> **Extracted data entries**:
◇ ◇ ◇ ◇ ◇

Lemma syscall_keeps_fd_table_witness :
  fd_table (process [6; 0; 0; 0; 0; 32; 0; 0] [97]) ∧
  ∀ r s', call (process [6; 0; 0; 0; 0; 32; 0; 0] [97]) = Ret (r, s') → fd_table s'.
Proof.
  assert (fd_table (process [6; 0; 0; 0; 0; 32; 0; 0] [97])) as H by (split; cbn; [constructor|constructor|lia]).
  split; [exact H|].
  apply (syscall_keeps_fd_table (λ _, ret 3) (λ _, ret 0) (ret 97) 10 true true 0x1000);
    [intros p; apply stable_ret|intros p; apply stable_ret|apply stable_ret|exact H|reflexivity].
Defined.


(** A concrete list of bytes. *)
Local Ltac bytes := repeat first [apply Forall_nil_2 | apply Forall_cons_2; [unfold is_u8; lia|]].

Lemma process_bytes_ok stack string : Forall is_u8 stack → Forall is_u8 string → bytes_ok (process stack string).
Proof.
  intros H1 H2 a b Hab. assert (∀ p l, Forall is_u8 l → bytes_map p l !! a = Some b → is_u8 b) as Hm.
  { intros p l Hl Hlk. apply elem_of_list_to_map_2, elem_of_zip_r in Hlk. by eapply Forall_forall in Hl. }
  cbn [memory process] in Hab. apply lookup_union_Some_raw in Hab as [Hab|[_ Hab]]; [exact (Hm _ _ H1 Hab)|].
  apply lookup_union_Some_raw in Hab as [Hab|[_ Hab]]; eapply Hm, Hab.
  - apply Forall_app. split; [done|bytes].
  - cbn. bytes.
Qed.



(** Descriptors: [open] of a string in user memory always returns when the
    file system answers and the heap has room for the node.  If the file is
    there, the result is a descriptor that was not in use and the table gains
    exactly that one; if not, the result is -1 and no descriptor changes.
    [close] always returns, and removes exactly the descriptor given (its low
    byte), if it is there; the other open files keep their nodes. *)
Theorem open_and_close_descriptors (s : proc) (args p : Z) (name : list Z) (fp : Z) (f : fs) :
  bytes_ok s → fd_table s → next_fd s + 1 < 2 ^ 31 → user_ptr s (arg args 1) = Some p →
  str_at (memory s) p name → 0 ≤ p → p + Z.of_nat (length name) < 2 ^ 32 →
  filesys_open (cwd s) name (filesys s) = Ret (fp, f) → room_for_two f →
  (∃ s', sys_open args s = Ret (Done tt, s') ∧
     if bool_decide (fp = Str.NULL) then eax s' = u32 (-1) ∧ file_list s' = file_list s
     else eax s' = next_fd s ∧ next_fd s ∉ fds s ∧ file_list s' = file_list s ++ [mk_fnode (next_fd s) fp p false]) ∧
  (∀ args n, user_byte s (arg args 1) = Some n →
     (∀ fn, fn ∈ file_list s → fd fn = n → ∃ f, file_close (file_ptr fn) (filesys s) = Ret (tt, f)) →
     ∃ s', sys_close args s = Ret (Done tt, s') ∧
       (∀ k, k ∈ fds s' ↔ k ∈ fds s ∧ k ≠ n) ∧ sublist (file_list s') (file_list s)).
Proof.
  intros Hb [Hso Hr Hn0] Hn Hu Hstr Hp Hl Hf Hroom. split.
  - destruct (sys_open_eq args s p name fp f) as (s'&Hrun&Hs'); [done..|lia|lia|]. exists s'. split; [done|].
    case_bool_decide; [by destruct Hs' as (?&?&_)|]. destruct Hs' as (?&_&?). split_and!; [done| |done].
    rewrite Forall_forall in Hr. intros Hin. specialize (Hr _ Hin). lia.
  - intros args' n Hun Hc. destruct (sys_close_eq args' s n Hb Hun Hc) as (s'&Hrun&Hs'). exists s'.
    unfold fds. rewrite Hs'. split_and!; [done|by apply remove_fd_elem|apply remove_fd_sublist].
Qed.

◇ ◇ ◇ ◇ ◇

> **Task**: Look above for lines with the word "unfold" and copy them all.

> **Answer space**:
Local Ltac bytes := repeat first [apply Forall_nil_2 | apply Forall_cons_2; [unfold is_u8; lia|]].
    unfold fds. rewrite Hs'. split_and!; [done|by apply remove_fd_elem|apply remove_fd_sublist].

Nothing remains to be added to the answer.